## Data listing

* * *

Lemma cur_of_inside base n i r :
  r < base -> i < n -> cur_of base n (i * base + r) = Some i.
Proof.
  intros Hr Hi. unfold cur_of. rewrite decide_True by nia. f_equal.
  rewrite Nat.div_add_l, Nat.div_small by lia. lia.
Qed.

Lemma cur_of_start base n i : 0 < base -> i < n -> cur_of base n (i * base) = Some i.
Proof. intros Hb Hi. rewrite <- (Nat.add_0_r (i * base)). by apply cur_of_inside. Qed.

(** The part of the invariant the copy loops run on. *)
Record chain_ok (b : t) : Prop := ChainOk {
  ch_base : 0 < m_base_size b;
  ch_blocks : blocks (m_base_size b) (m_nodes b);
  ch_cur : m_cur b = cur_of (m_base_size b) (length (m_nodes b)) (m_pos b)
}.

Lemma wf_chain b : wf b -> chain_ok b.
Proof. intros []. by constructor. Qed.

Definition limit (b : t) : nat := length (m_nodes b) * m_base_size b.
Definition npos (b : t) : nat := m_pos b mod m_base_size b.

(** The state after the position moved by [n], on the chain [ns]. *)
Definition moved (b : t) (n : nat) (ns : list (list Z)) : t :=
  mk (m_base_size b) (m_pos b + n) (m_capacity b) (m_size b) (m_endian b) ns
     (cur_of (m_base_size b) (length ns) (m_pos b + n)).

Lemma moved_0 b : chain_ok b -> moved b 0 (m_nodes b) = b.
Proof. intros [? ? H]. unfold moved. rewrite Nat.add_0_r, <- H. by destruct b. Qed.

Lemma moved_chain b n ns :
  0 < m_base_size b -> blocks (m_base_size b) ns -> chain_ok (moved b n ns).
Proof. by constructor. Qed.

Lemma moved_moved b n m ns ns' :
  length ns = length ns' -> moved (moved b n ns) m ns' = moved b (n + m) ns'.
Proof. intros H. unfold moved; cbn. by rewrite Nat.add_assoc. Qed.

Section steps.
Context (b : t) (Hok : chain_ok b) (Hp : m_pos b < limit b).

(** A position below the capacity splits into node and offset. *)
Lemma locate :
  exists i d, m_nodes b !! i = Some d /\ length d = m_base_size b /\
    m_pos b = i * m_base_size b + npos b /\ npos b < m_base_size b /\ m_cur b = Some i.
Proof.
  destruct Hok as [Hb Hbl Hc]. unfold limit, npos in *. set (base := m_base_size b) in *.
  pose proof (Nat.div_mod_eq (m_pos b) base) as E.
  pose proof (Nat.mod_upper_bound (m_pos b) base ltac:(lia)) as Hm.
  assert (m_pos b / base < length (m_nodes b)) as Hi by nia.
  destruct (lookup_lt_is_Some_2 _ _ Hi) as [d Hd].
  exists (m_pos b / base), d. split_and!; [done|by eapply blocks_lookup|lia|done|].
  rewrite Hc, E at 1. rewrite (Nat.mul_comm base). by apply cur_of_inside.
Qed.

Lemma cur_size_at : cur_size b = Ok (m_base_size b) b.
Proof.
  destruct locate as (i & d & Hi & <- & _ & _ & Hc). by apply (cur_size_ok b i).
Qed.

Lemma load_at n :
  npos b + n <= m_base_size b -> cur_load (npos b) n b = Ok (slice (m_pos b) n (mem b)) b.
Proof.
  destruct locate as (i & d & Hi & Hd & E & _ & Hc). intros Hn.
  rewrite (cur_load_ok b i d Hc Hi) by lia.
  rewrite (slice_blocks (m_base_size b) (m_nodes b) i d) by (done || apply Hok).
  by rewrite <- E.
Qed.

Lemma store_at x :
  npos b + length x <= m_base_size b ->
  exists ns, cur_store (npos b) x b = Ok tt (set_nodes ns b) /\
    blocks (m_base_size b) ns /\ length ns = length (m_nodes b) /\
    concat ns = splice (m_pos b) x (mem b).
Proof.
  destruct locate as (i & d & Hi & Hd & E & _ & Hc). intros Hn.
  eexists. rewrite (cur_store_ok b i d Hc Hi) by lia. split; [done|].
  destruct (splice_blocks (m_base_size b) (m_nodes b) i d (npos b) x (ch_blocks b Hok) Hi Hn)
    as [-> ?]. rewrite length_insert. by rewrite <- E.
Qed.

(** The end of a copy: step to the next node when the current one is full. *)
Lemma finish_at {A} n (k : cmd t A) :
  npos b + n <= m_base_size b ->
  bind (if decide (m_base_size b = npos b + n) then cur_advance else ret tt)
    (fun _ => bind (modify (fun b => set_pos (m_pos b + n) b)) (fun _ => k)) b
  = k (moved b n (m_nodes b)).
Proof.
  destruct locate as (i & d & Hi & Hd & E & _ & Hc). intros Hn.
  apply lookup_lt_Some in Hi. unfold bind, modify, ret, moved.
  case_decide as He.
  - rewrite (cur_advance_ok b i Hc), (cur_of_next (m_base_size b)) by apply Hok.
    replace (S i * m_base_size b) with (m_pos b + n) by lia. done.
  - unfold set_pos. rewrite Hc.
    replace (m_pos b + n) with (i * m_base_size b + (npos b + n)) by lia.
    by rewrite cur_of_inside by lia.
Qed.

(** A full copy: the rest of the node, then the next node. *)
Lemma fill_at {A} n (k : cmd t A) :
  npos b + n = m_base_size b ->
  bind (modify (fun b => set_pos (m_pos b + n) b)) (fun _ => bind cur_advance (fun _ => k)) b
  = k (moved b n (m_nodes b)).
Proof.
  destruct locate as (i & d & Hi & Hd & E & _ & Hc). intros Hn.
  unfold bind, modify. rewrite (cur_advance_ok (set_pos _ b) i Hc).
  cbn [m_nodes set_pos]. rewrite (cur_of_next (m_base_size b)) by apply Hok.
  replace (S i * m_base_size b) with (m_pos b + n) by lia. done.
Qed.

* * *

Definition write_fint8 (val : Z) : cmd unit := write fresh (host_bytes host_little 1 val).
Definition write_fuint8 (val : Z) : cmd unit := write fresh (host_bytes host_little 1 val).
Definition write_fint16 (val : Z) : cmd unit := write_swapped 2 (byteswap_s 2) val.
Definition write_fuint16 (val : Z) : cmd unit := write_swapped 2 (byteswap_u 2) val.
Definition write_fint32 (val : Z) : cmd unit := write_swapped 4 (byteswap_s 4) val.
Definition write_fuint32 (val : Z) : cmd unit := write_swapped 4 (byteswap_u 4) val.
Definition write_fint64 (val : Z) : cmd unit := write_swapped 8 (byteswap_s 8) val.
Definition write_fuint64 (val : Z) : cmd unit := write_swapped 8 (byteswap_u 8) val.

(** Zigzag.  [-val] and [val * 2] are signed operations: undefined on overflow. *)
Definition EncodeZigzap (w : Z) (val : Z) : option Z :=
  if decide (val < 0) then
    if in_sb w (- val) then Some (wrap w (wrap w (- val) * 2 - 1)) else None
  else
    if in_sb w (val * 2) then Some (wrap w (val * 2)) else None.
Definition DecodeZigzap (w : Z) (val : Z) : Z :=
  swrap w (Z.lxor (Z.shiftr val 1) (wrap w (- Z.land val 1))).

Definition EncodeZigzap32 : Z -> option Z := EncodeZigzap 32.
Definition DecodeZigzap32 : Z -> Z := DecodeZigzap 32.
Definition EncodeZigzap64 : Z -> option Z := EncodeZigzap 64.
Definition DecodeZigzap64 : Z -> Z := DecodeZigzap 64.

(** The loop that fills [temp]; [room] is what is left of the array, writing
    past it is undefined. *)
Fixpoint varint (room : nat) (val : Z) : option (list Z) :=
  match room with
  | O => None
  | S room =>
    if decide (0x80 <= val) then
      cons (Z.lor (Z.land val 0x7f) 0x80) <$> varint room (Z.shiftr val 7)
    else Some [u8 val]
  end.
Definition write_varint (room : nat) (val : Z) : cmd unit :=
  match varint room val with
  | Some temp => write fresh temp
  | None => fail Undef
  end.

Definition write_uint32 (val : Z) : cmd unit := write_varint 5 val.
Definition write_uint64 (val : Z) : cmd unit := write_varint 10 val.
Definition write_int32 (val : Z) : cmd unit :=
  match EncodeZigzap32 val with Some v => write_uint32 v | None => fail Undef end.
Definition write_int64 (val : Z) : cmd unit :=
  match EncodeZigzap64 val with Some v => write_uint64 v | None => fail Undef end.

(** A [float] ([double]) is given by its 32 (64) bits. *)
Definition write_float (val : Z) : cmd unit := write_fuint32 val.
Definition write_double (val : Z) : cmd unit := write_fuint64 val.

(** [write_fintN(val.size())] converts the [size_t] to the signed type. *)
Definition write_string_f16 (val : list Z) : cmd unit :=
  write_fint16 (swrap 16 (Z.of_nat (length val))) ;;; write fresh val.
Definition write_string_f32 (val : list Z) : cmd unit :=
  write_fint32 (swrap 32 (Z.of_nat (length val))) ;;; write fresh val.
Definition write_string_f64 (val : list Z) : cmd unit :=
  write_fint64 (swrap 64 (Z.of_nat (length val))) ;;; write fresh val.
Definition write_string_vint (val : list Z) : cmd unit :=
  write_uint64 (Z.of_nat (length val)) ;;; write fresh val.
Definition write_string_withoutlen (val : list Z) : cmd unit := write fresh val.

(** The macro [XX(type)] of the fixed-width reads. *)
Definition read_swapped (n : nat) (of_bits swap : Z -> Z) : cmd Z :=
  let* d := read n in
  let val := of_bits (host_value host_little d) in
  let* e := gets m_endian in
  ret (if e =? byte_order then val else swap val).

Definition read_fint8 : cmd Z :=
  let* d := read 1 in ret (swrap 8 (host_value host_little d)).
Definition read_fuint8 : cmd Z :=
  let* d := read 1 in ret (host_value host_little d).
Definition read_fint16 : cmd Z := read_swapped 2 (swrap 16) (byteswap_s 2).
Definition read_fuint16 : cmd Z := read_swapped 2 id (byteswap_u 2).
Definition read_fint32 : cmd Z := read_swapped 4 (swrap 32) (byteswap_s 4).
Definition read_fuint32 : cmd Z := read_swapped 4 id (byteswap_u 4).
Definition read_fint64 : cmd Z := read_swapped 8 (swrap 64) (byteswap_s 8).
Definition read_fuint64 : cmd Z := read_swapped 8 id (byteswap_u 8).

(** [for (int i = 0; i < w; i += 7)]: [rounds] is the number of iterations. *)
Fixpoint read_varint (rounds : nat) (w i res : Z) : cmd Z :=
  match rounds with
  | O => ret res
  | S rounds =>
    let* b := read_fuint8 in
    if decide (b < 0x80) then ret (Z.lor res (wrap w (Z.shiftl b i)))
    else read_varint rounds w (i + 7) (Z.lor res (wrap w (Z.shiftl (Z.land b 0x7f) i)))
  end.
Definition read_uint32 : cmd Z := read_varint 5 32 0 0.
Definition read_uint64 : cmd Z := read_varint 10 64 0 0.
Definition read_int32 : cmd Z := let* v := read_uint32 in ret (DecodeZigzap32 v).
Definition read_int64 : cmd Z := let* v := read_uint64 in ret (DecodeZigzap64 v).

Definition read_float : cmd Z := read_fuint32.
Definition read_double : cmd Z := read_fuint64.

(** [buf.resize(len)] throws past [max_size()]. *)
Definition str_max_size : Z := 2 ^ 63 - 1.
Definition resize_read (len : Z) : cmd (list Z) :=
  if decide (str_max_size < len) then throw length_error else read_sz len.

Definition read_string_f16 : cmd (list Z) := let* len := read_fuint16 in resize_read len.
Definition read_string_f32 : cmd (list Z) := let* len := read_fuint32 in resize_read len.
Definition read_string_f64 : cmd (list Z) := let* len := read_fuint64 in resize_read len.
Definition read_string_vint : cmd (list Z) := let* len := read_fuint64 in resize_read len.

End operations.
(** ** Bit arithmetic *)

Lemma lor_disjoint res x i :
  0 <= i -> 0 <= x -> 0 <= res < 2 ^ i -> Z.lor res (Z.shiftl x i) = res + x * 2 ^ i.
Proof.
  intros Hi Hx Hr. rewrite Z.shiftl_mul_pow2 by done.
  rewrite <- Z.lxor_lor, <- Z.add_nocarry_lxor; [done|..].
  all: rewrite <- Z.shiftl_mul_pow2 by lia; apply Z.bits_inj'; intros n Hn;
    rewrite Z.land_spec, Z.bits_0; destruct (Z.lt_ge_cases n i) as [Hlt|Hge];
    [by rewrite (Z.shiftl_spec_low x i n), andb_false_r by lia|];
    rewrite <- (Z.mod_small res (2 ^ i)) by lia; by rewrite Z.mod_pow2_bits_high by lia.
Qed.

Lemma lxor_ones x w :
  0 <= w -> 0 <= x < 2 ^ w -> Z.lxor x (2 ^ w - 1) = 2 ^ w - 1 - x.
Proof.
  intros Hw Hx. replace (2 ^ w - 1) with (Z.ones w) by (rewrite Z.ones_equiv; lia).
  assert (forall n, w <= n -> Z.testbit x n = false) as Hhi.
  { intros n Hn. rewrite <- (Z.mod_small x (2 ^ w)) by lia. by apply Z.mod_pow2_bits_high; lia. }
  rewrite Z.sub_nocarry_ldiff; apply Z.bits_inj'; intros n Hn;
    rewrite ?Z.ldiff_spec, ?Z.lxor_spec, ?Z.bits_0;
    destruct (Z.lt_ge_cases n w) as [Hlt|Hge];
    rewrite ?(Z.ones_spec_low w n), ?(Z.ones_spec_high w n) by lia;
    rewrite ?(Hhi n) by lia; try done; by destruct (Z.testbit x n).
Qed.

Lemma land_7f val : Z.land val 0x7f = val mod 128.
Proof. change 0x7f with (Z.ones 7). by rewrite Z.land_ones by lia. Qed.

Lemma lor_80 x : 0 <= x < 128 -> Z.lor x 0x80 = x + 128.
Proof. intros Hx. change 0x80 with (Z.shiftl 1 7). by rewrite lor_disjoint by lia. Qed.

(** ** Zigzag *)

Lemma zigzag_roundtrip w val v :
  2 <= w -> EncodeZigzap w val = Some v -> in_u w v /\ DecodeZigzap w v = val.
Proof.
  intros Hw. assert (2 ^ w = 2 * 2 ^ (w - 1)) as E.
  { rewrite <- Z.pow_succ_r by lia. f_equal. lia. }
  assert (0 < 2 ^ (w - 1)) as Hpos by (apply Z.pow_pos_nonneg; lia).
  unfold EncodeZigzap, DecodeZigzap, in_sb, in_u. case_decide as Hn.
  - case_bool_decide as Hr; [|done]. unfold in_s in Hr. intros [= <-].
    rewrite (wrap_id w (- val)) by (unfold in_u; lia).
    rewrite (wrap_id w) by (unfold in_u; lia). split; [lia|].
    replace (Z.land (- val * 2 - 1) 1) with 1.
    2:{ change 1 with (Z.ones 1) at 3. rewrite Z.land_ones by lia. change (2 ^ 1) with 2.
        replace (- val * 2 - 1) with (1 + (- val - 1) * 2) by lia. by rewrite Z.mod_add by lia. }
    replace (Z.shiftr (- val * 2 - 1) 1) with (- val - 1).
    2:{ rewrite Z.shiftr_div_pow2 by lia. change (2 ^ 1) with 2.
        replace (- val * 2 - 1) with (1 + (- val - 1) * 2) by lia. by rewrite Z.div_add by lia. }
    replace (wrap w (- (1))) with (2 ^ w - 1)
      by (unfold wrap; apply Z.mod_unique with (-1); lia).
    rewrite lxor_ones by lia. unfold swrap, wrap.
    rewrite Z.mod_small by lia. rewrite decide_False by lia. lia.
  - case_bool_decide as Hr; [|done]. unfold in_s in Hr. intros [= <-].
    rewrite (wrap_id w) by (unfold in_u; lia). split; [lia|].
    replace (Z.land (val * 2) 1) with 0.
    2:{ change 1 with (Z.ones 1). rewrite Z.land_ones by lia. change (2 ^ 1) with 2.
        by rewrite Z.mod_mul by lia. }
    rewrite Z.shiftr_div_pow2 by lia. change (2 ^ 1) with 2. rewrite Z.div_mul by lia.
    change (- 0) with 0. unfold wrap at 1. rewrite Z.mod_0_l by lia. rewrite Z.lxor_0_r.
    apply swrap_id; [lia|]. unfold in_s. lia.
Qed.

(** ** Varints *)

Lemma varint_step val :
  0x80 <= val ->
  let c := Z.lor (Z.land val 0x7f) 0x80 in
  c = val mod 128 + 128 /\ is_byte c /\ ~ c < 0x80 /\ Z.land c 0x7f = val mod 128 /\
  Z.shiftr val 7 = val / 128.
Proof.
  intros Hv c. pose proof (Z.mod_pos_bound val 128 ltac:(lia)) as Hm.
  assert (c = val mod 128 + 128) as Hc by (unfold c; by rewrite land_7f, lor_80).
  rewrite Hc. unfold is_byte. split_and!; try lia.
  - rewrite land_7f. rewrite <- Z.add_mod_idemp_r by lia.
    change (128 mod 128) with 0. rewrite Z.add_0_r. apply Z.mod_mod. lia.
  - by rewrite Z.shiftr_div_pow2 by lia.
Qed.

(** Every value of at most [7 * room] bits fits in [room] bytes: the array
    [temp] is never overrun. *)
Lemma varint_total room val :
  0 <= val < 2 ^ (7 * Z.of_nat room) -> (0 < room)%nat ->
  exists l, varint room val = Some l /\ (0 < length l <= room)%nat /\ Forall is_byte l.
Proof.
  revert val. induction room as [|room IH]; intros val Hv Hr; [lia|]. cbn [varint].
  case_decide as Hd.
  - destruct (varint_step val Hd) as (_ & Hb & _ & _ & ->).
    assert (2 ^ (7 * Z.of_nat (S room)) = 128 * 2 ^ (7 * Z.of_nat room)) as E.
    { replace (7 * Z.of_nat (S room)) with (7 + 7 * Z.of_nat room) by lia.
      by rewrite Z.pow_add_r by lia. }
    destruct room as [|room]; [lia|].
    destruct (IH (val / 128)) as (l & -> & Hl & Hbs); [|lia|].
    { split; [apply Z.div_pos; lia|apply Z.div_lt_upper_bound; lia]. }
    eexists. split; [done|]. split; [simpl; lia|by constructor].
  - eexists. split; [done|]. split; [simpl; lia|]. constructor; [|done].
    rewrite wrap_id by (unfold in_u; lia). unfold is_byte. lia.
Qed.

* * *

## The task
Looking at the data above, say how many lines contain the word "None", with no added words.

## Task output
6